Sun Sep 16 10:43:43 PDT 2007

BLS wrote:
> Sorry for beeing a bit off topic, anyway:
> 
> Do you see a chance to describe D grammar as LL(1) grammar..
> 
> Please notice that I am a more DB developer than a language-designer 
> means keep your answere as simple as possible :)
> 
> all hints are welcome.
> Thanks Bjoern
> 
> Well, at least one guy did it for *Erlang*, as you can see here:
> http://platform.netbeans.org/articles/nbm_interview_caoyuan.html

D needs arbitrary lookahead, that means you can write D code that can be 
parsed with LL(1), some that needs LL(173) and so on. the parser has to 
be able to parse any of that and thus may not have a fixed length lookahead.
For LL parsers that generally means that you have to use backtracking. 
Since DMD uses a hand-written parser, it can optimize the lookahead, 
such that not the whole parser has to work it's way until the point 
where it can decide what to parse, but only a simplified function that 
quickly scans for the relevant token.
E.g. there is a function called peekPastParen (or similar) that just 
finds the first token after a parenthesis and is therefore really fast.
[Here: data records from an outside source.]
(** X16. The collection loop of [main] gathers, in the order of the
    events, the first market above the volume threshold of each event
    that has one, and stops after [MAX_MARKETS] of them. So at most one
    market per event is collected, the event tickers of the collected
    markets follow the order of the events, and an event whose markets
    all have a volume of at most 10000 contributes nothing. *)
Theorem collectMarkets_spec (events : list ApiEvent) :
  collectMarkets events [] = take MAX_MARKETS (omap selectMarket events)
  ∧ (m_eventTicker <$> collectMarkets events [])
    `sublist_of` ((λ event, or_string (api_event_ticker event) "")
                    <$> events)
  ∧ (∀ event markets,
       api_markets event = Some markets →
       Forall (λ market, (default 0 (api_volume market)
                          ≤ VOLUME_THRESHOLD)%Z) markets →
       selectMarket event = None)
  ∧ ∀ market, market ∈ collectMarkets events [] →
      ∃ event selected markets,
        event ∈ events ∧ api_markets event = Some markets
        ∧ selected ∈ markets
        ∧ (VOLUME_THRESHOLD < default 0 (api_volume selected))%Z
        ∧ m_marketTicker market = or_string (api_ticker selected) ""
        ∧ m_eventTicker market = or_string (api_event_ticker event) "".
Proof.
  assert (collectMarkets events []
          = take MAX_MARKETS (omap selectMarket events)) as Hcollect.
  { rewrite collectMarkets_take by (simpl; lia). cbn [length app].
    by rewrite Nat.sub_0_r. }
  split; [exact Hcollect|]. rewrite Hcollect. split; [|split].
  - etrans; [apply fmap_sublist, sublist_take|].
    apply omap_sublist_keys. apply selectMarket_event.
  - intros event markets Hm Hall. unfold selectMarket. rewrite Hm.
    destruct markets as [|m ms]; [done|].
    destruct (List.find _ (m :: ms)) as [selected|] eqn:Hfind; [|done].
    apply find_some in Hfind as [Hin Hvol].
    rewrite Forall_forall in Hall.
    apply list_elem_of_In, Hall in Hin. apply Z.ltb_lt in Hvol. lia.
  - intros market Hin. apply elem_of_take in Hin as (i & Hin & _).
    apply list_elem_of_lookup_2 in Hin.
    apply list_elem_of_omap in Hin as (event & Hev & Hsel).
    unfold selectMarket in Hsel.
    destruct (api_markets event) as [[|m ms]|] eqn:Hm; [done| |done].
    destruct (List.find _ (m :: ms)) as [selected|] eqn:Hfind; [|done].
    apply find_some in Hfind as [Hsin Hvol].
    injection Hsel as <-. exists event, selected, (m :: ms).
    apply list_elem_of_In in Hsin. apply Z.ltb_lt in Hvol. done.
Qed.

Lemma collectMarkets_spec_witness :
  selectMarket
    {| api_event_ticker := Some "EVT-Q"; api_event_title := None;
       api_markets := Some [ {| api_ticker := Some "MKT-Q";
                                api_title := None;
                                api_volume := Some 9000%Z |} ] |}
  = None.
Proof.
  apply (proj1 (proj2 (proj2 (collectMarkets_spec [])))
           _ [ {| api_ticker := Some "MKT-Q"; api_title := None;
                  api_volume := Some 9000%Z |} ]).
  - reflexivity.
  - apply Forall_singleton. vm_compute. discriminate.
Defined.

Lemma fetchedSeries_eventTicker (kalshi : KalshiClient) (startTs endTs : Z)
    (periodInterval : string) (market : MarketRef)
    (series : TimeSeriesData) :
  fetchedSeries kalshi startTs endTs periodInterval market = Some series →
  eventTicker series = m_eventTicker market
  ∧ marketTicker series = m_marketTicker market.
Proof.
  rewrite fetch_eventTitle.
  destruct (pairSeries _ _ _ _ _ _ _) as [series0|] eqn:Hp; [|done].
  intros [= <-]. apply pairSeries_tickers in Hp as [? ?]. done.
Qed.

Lemma submittedWindows_sublist (allMarkets w : list MarketRef) :
  w ∈ submittedWindows allMarkets → w `sublist_of` allMarkets.
Proof.
  rewrite submittedWindows_unfold. intros Hw.
  apply elem_of_app in Hw as [Hw|Hw].
  - apply list_elem_of_singleton in Hw as ->. apply sublist_take.
  - destruct (_ <=? _)%nat; [|by apply elem_of_nil in Hw].
    apply list_elem_of_singleton in Hw as ->.
    etrans; [apply sublist_take | apply sublist_drop].
Qed.

(** X17. When the events listed by the API have pairwise distinct
    tickers, no window of the run contains two markets of one event: the
    same-event counter of every batch call stays at [0]. *)
Theorem run_skips_no_pair (kalshi : KalshiClient) (events : list ApiEvent)
    (startTs endTs : Z) (periodInterval : string) (w : list MarketRef) :
  NoDup ((λ event, or_string (api_event_ticker event) "") <$> events) →
  w ∈ submittedWindows (collectMarkets events []) →
  snd (pairwiseCorrelations
         (omap (fetchedSeries kalshi startTs endTs periodInterval) w))
  = 0.
Proof.
  intros Hnd Hw. rewrite pairwiseCorrelations_value. cbn [snd].
  apply no_same_event.
  eapply sublist_NoDup; [exact Hnd|].
  etrans; [apply (omap_sublist_keys _ m_eventTicker)|].
  { intros market series Hf.
    by apply fetchedSeries_eventTicker in Hf as [? _]. }
  etrans; [apply fmap_sublist, submittedWindows_sublist, Hw|].
  rewrite collectMarkets_take by (simpl; lia). cbn [length app].
  etrans; [apply fmap_sublist, sublist_take|].
  apply omap_sublist_keys. apply selectMarket_event.
Qed.

Lemma run_skips_no_pair_witness :
  snd (pairwiseCorrelations
         (omap (fetchedSeries flakyClient 0 100 "60")
               (take WINDOW_SIZE
                  (collectMarkets (numberedEvent <$> seq 0 3) []))))
  = 0.
Proof.
  apply (run_skips_no_pair flakyClient (numberedEvent <$> seq 0 3)).
  - apply (bool_decide_unpack _). vm_compute. exact I.
  - rewrite submittedWindows_unfold. apply elem_of_app. left.
    apply list_elem_of_singleton. reflexivity.
Defined.
(** Every summary of the list stands before every thread update of it. *)
Definition summaryBeforeUpdates (es : list Effect) : Prop :=
  forall (i j : nat) (e1 e2 : Effect),
    es !! i = Some e1 -> es !! j = Some e2 ->
    isSummary e1 = true -> isThreadUpdate e2 = true -> (i < j)%nat.

Module Sample.

Definition dq : string := String (ascii_of_nat 34) EmptyString.
Definition str (s : string) : string := dq +:+ s +:+ dq.
Definition field (k v : string) : string := str k +:+ ":" +:+ v.
Definition optField (k : string) (v : option string) : list string :=
  match v with
  | Some x => [field k x]
  | None => []
  end.
Definition obj (fields : list string) : string := "{" +:+ String.concat "," fields +:+ "}".
Definition arr (items : list string) : string := "[" +:+ String.concat "," items +:+ "]".

(** The JSON text of a finding and of an analysis (the strings of the
    samples need no escaping). *)
Definition ofFinding (f : Finding.t) : string :=
  obj ([field "priority" (str (Finding.priority f));
        field "title" (str (Finding.title f));
        field "path" (str (Finding.path f));
        field "line" (Js.numToString (Finding.line f))]
       ++ optField "body" (str <$> Finding.body f)
       ++ optField "bump_message" (str <$> Finding.bump_message f)).

Definition ofFindings (fs : list Finding.t) : string := arr (map ofFinding fs).
Definition ofTitles (ts : list string) : string := arr (map str ts).

Definition ofData (d : AnalysisData) : string :=
  obj (optField "status" (str <$> status d)
       ++ optField "summary" (str <$> summary d)
       ++ optField "findings" (ofFindings <$> findings d)
       ++ optField "persisting" (ofFindings <$> persisting d)
       ++ optField "new_findings" (ofFindings <$> new_findings d)
       ++ optField "resolved" (ofTitles <$> resolved d)
       ++ optField "accepted_explanations" (ofTitles <$> accepted_explanations d)
       ++ optField "general_notes" (ofTitles <$> general_notes d)).

(** The answer of the model that carries [d]. *)
Definition answer (d : AnalysisData) : string :=
  "```json" +:+ nl +:+ ofData d +:+ nl +:+ "```".

(** A [JSON.parse] that reads the text of [d]. *)
Definition reads (d : AnalysisData) : string -> option AnalysisData :=
  fun s => if String.eqb s (ofData d) then Some d else None.

Definition envFail : Env :=
  mkEnv (Some "ghs_token") (Some "AKIAEXAMPLE") (Some "secret") "fail" "17".
Definition envLabel : Env :=
  mkEnv (Some "ghs_token") (Some "AKIAEXAMPLE") (Some "secret") "label" "17".

(** A diff of [src/db.ts] whose new lines 40 to 43 are anchors. *)
Definition diffDb : string :=
  joinLines ["diff --git a/src/db.ts b/src/db.ts"; "--- a/src/db.ts"; "+++ b/src/db.ts";
             "@@ -40,3 +40,4 @@"; " const q ="; "+  base +"; "+  userInput;"; " run(q);"].

(** First review: one finding of priority [other], status APPROVED. *)
Definition fOther : Finding.t :=
  Finding.mk "other" "Use logger instead of console.log" "src/a.ts" 11
    (Some "Replace console.log with the logger.") None.
Definition dataOther : AnalysisData :=
  mkAnalysisData (Some "APPROVED") (Some "One minor issue.") (Some [fOther])
    None None None None None.
Definition ctxOther : Context := mkContext [] "opus" hunk10 (answer dataOther).

(** First review: a must-fix finding under status APPROVED. *)
Definition fMust : Finding.t :=
  Finding.mk "must_fix" "SQL Injection Risk" "src/a.ts" 12
    (Some "Build the query with parameters.") None.
Definition dataMustApproved : AnalysisData :=
  mkAnalysisData (Some "APPROVED") None (Some [fMust]) None None None None None.

(** First review: no finding under status BLOCK_MERGE. *)
Definition dataBlockEmpty : AnalysisData :=
  mkAnalysisData (Some "BLOCK_MERGE") None None None None None None None.

End Sample.

Module Sample2.
Import Sample.
(** [truthGrid.map(row => row.map(...))], before the outer array is made. *)
Fixpoint copyRows (rows : list loc) : M (list loc) :=
  match rows with
  | [] => ret []
  | r :: rest =>
      let! cells := readArray r in
      let! cells' := copyCells cells in
      let! r' := alloc (ObjArray cells') in
      let! rest' := copyRows rest in
      ret (r' :: rest')
  end.

Definition copyGrid (grid : loc) : M loc :=
  let! rows := readArray grid in
  let! rows' := copyRows rows in
  alloc (ObjArray rows').

Definition SENSOR_RADIUS : Z := 2.

Record ScanState := mkScanState {
  readings : list SensorReading;
  mapUpdated : bool
}.

(** The body of the inner [for] loop at offset [(dx, dy)]. *)
Definition scanCell (truthGrid newMapState : loc) (robotPos : Coordinates)
    (dy dx : Z) (st : ScanState) : M ScanState :=
  let nx := x robotPos + dx in
  let ny := y robotPos + dy in
  if (nx >=? 0) && (nx <? GRID_SIZE) && (ny >=? 0) && (ny <? GRID_SIZE) then
    let! row := index truthGrid ny in
    let! cl := index row nx in
    let! cell := readCell cl in
    let readings' :=
      readings st ++
      [ {| coordinates := mkCoordinates nx ny;
           reading_type := type cell;
           distance := Z.abs dx + Z.abs dy |} ] in
    let! row' := index newMapState ny in
    let! cl' := index row' nx in
    let! cell' := readCell cl' in
    if negb (revealed cell') then
      let! _ := writeRevealed cl' true in
      ret {| readings := readings'; mapUpdated := true |}
    else
      ret {| readings := readings'; mapUpdated := mapUpdated st |}
  else ret st.

(** A [for] loop over the given values of its counter. *)
Fixpoint forM {S} (body : Z -> S -> M S) (range : list Z) (st : S) : M S :=
  match range with
  | [] => ret st
  | i :: rest => let! st' := body i st in forM body rest st'
  end.

(** [-SENSOR_RADIUS, ..., SENSOR_RADIUS]. *)
Definition sensorRange : list Z := seqZ (- SENSOR_RADIUS) (2 * SENSOR_RADIUS + 1).

Record ScanResult := mkScanResult {
  scan_readings : list SensorReading;
  newMapState : loc
}.

Definition scanEnvironment (truthGrid : loc) (robotPos : Coordinates) : M ScanResult :=
  let! newMap := copyGrid truthGrid in
  let! st :=
    forM (fun dy st =>
            forM (fun dx st' => scanCell truthGrid newMap robotPos dy dx st')
                 sensorRange st)
         sensorRange {| readings := []; mapUpdated := false |} in
  ret {| scan_readings := readings st;
         newMapState := if mapUpdated st then newMap else truthGrid |}.

(** The scheduler's use: the grid it holds becomes the returned one. *)
Fixpoint scanAll (grid : loc) (positions : list Coordinates) : M loc :=
  match positions with
  | [] => ret grid
  | p :: rest => let! r := scanEnvironment grid p in scanAll (newMapState r) rest
  end.

(** Reading a grid out of the store. *)
Definition cellOf (hp : heap) (grid : loc) (cx cy : Z) : option Cell :=
  match (let! row := index grid cy in let! cl := index row cx in readCell cl) hp with
  | Some (c, _) => Some c
  | None => None
  end.

(** [grid.flat().filter(c => c.revealed)] on a grid held as a value. *)
Definition getKnownWorld (grid : list (list Cell)) : list Cell :=
  List.filter revealed (concat grid).

End Perception.

(* ===================================================================== *)
(** * services/geminiService.ts: the decision orchestrator *)
(* ===================================================================== *)

Module Gemini.

(** JavaScript values as far as they are data: what a promise can reject
    with, what [catch (error: any)] can receive and what [JSON.parse] can
    return.  Functions are left out, so a caught value that carries a
    callable [includes] of its own is outside the model; numbers are
    finite; an object is the list of its own properties, each name
    once. *)
#[warnings="-register-all"]
Inductive Value :=
  | VUndefined
  | VNull
  | VBool (b : bool)
  | VNumber (n : Q)
  | VString (s : string)
  | VArray (items : list Value)
  | VObject (fields : list (string * Value)).
(** * BakkesMod plugin updater: a shallow embedding of
      [bakkesmod_plugin_updater.pyw] and the properties of its update run.

    The program is a linear sequence of file-system operations started from a
    one-shot GUI action.  Python strings are modelled as [string], the global
    [settings] dict as an ordered association list, the operating system as a
    type class [OS] over an abstract world, and the statements of the program
    in a small state-and-exception monad whose state carries the world, the
    settings dict, the log file and the trace of externally visible effects. *)

From Stdlib Require Import String Ascii List Bool Arith ZArith QArith Lia.
Import ListNotations.
Local Open Scope list_scope.
Local Open Scope string_scope.

Set Implicit Arguments.

(* ===================================================================== *)
(** ** Python [str] operations used by the program *)
(* ===================================================================== *)

Module PyStr.

(** The line feed, the double quote and the backslash-separated pieces are
    built from character codes. *)
Definition LF : ascii := "010"%char.
Definition nl : string := String LF EmptyString.
Definition dquote : string := String "034"%char EmptyString.

(** [s[n:]] *)
Fixpoint drop (n : nat) (s : string) : string :=
  match n, s with
  | O, _ => s
  | S _, EmptyString => EmptyString
  | S n', String _ s' => drop n' s'
  end.

(** [sub in s]: some suffix of [s] starts with [sub]. *)
Fixpoint contains (sub s : string) : bool :=
  prefix sub s ||
  match s with
  | EmptyString => false
  | String _ s' => contains sub s'
  end.

(** [s.endswith(p)] *)
Fixpoint endswith (p s : string) : bool :=
  String.eqb p s ||
  match s with
  | EmptyString => false
  | String _ s' => endswith p s'
  end.
(** C1.  The developer's chat being 42, the update from chat 7 is one
    the guard rejects, and [start], [image] and [video] reject it with
    the guard's failure; [bad_command], which does not call the guard,
    answers the same update with its intentional fault. *)
Lemma bad_command_skips_guard :
  int (DEVELOPER_CHAT_ID env) = Ok 42
  /\ Update.effective_chat (from 7) = Some {| Chat.id := 7 |}
  /\ check_user env (from 7) [] = ([], Err (Forbidden "Unauthorized user"))
  /\ start env quiet (from 7) [] = ([], Err (Forbidden "Unauthorized user"))
  /\ image env quiet (from 7) [] = ([], Err (Forbidden "Unauthorized user"))
  /\ video env quiet (from 7) [] = ([], Err (Forbidden "Unauthorized user"))
  /\ bad_command (from 7) [] = ([], Err (AttributeError "wrong_method_name")).
Proof. repeat split. Qed.

(** With the developer's chat being 42, the request from chat 7 is not
    answered by the unauthorized failure: the statement that
    [bad_command] lets authorized callers reach the intentional fault
    and rejects all others is false. *)
Lemma bad_command_guard_cex :
  ~ (forall (env : Config) (u : Update.t) (chat : Chat.t) (a : Z) (t : trace),
        Update.effective_chat u = Some chat ->
        int (DEVELOPER_CHAT_ID env) = Ok a ->
        (Chat.id chat = a ->
         snd (bad_command u t) = Err (AttributeError "wrong_method_name"))
        /\ (Chat.id chat <> a ->
            snd (bad_command u t) = Err (Forbidden "Unauthorized user"))).
Proof.
  intros H.
  destruct (H env (from 7) {| Chat.id := 7 |} 42 [] eq_refl eq_refl) as [_ H7].
  assert (Hne : Chat.id {| Chat.id := 7 |} <> 42) by (simpl; lia).
  specialize (H7 Hne). discriminate H7.
Qed.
If you generate an LL parser automatically, it's very difficult to apply 
such optimizations. The resulting parser will be considerably slower.
That's the reason i chose to write an LR parser generator to parse D. LR 
parsers use the information provided by a lookahead symbol much more 
efficiently. That is, LR(1) can parse more languages than LL(1), 
although both are just using a lookahead of length 1. Furthermore, LR 
parsers consider multiple potential parse trees at the same time, 
throwing away the wrong guesses, once the necessary tokens get 
available. LL parsers have to check each potential parse tree separately.